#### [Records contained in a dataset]
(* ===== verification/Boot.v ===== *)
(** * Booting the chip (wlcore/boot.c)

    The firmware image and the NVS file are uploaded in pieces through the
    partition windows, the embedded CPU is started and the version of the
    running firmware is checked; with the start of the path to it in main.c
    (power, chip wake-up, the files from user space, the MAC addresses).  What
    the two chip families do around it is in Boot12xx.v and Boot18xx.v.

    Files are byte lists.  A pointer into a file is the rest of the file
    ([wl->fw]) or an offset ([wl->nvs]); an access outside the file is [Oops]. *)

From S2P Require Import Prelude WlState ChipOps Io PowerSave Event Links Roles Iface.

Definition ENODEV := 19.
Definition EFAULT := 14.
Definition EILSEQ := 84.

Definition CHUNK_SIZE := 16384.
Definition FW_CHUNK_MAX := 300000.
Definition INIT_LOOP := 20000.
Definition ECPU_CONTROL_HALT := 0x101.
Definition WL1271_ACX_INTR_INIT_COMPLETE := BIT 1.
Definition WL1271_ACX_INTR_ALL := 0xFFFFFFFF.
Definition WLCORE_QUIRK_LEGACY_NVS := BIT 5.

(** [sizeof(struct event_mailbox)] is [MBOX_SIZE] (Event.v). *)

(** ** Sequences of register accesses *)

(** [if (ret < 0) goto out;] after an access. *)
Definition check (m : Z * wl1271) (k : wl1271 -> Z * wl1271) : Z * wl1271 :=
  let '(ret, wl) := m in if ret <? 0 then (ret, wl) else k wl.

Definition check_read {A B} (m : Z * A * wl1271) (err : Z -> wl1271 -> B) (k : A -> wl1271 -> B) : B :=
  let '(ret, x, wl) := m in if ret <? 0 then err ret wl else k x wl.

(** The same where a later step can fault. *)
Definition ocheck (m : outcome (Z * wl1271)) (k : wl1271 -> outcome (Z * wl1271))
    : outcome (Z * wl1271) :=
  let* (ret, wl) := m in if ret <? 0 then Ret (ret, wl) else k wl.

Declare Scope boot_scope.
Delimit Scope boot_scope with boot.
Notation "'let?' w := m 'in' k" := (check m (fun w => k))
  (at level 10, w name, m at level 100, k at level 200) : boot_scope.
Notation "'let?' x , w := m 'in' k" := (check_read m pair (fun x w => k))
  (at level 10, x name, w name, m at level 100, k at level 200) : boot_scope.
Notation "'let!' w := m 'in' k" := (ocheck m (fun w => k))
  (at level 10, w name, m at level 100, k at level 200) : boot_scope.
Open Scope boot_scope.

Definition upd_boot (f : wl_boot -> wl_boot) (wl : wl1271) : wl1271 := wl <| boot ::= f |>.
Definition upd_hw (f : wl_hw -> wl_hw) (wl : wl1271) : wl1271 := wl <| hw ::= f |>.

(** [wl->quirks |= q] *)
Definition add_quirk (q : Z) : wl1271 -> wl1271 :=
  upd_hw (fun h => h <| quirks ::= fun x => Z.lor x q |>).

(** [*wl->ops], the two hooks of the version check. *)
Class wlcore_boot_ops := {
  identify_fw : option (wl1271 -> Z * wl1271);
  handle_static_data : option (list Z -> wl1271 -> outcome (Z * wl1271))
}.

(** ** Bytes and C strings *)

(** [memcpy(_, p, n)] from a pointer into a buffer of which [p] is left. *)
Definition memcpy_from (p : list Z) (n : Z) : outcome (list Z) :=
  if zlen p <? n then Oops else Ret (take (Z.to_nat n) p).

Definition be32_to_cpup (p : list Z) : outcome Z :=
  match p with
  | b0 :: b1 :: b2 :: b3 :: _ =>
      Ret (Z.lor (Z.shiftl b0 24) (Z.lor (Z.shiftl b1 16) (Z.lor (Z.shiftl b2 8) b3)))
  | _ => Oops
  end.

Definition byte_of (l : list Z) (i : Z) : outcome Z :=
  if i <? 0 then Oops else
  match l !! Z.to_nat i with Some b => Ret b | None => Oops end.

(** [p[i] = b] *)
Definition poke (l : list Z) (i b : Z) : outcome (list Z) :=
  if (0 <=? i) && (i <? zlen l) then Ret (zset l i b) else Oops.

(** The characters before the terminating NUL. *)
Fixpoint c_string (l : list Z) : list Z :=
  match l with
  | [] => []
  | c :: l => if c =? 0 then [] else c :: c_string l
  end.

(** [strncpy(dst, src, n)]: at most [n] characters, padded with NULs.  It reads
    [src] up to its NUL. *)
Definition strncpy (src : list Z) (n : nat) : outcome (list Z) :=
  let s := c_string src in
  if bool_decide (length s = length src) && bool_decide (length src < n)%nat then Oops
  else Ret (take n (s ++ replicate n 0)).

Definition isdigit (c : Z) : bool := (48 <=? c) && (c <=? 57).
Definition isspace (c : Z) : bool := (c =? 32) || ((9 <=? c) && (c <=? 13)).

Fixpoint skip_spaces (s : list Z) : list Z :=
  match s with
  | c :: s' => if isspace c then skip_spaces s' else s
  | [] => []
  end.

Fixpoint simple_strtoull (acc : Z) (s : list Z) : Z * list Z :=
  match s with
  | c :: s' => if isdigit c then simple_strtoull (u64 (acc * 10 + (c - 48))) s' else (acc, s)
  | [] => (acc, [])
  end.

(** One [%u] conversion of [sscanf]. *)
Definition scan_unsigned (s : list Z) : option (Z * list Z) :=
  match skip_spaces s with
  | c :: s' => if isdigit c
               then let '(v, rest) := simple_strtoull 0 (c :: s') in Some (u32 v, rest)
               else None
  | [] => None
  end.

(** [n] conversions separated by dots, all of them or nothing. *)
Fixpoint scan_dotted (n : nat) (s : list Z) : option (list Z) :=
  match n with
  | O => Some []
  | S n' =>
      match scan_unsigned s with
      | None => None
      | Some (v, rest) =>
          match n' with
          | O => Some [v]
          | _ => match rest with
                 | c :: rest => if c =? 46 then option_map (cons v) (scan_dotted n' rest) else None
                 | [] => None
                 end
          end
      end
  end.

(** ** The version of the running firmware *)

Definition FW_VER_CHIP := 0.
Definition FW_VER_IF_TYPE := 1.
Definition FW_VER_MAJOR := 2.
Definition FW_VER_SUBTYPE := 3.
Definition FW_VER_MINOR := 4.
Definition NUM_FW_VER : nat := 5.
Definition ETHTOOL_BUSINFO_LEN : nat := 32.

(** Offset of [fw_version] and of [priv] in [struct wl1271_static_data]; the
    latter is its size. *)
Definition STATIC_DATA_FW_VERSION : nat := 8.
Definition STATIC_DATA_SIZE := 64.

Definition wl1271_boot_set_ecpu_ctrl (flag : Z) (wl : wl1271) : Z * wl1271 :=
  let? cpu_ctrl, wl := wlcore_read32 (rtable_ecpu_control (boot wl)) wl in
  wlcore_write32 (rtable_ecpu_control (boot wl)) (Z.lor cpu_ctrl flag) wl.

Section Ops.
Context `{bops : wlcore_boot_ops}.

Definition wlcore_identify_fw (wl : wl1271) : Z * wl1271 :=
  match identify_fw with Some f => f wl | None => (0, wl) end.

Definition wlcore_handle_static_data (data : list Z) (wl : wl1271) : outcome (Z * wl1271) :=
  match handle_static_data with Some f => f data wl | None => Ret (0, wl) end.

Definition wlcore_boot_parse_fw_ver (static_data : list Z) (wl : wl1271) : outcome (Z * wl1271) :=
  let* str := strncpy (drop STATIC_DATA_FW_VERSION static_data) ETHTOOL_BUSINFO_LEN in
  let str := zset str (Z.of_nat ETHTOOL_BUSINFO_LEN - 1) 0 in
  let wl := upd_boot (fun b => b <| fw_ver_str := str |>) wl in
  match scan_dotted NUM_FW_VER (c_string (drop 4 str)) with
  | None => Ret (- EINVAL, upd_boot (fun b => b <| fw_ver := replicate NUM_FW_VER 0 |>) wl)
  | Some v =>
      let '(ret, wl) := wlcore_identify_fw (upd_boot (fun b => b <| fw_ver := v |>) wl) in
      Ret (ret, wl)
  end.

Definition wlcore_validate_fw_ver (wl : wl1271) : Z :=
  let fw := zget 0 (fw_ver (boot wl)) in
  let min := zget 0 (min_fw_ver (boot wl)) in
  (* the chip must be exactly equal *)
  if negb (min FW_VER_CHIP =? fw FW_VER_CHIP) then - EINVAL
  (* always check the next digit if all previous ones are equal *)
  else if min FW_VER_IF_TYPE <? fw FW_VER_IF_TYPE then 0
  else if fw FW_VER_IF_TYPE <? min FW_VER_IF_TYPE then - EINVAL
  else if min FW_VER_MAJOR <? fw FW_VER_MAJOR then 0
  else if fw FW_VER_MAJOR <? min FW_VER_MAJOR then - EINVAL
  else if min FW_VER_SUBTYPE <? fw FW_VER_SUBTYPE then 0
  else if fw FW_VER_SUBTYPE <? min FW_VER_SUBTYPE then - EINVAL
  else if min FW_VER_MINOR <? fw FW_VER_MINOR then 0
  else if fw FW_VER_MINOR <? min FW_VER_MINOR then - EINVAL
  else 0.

#### [Problem]
The answer is the records above restated word for word from their opening line through the line that holds "(** [sizeof(struct event_mailbox)]", both included, and nothing else.

#### [Result of the task]
(* ===== verification/Boot.v ===== *)
(** * Booting the chip (wlcore/boot.c)

    The firmware image and the NVS file are uploaded in pieces through the
    partition windows, the embedded CPU is started and the version of the
    running firmware is checked; with the start of the path to it in main.c
    (power, chip wake-up, the files from user space, the MAC addresses).  What
    the two chip families do around it is in Boot12xx.v and Boot18xx.v.

    Files are byte lists.  A pointer into a file is the rest of the file
    ([wl->fw]) or an offset ([wl->nvs]); an access outside the file is [Oops]. *)

From S2P Require Import Prelude WlState ChipOps Io PowerSave Event Links Roles Iface.

Definition ENODEV := 19.
Definition EFAULT := 14.
Definition EILSEQ := 84.

Definition CHUNK_SIZE := 16384.
Definition FW_CHUNK_MAX := 300000.
Definition INIT_LOOP := 20000.
Definition ECPU_CONTROL_HALT := 0x101.
Definition WL1271_ACX_INTR_INIT_COMPLETE := BIT 1.
Definition WL1271_ACX_INTR_ALL := 0xFFFFFFFF.
Definition WLCORE_QUIRK_LEGACY_NVS := BIT 5.

(** [sizeof(struct event_mailbox)] is [MBOX_SIZE] (Event.v). *)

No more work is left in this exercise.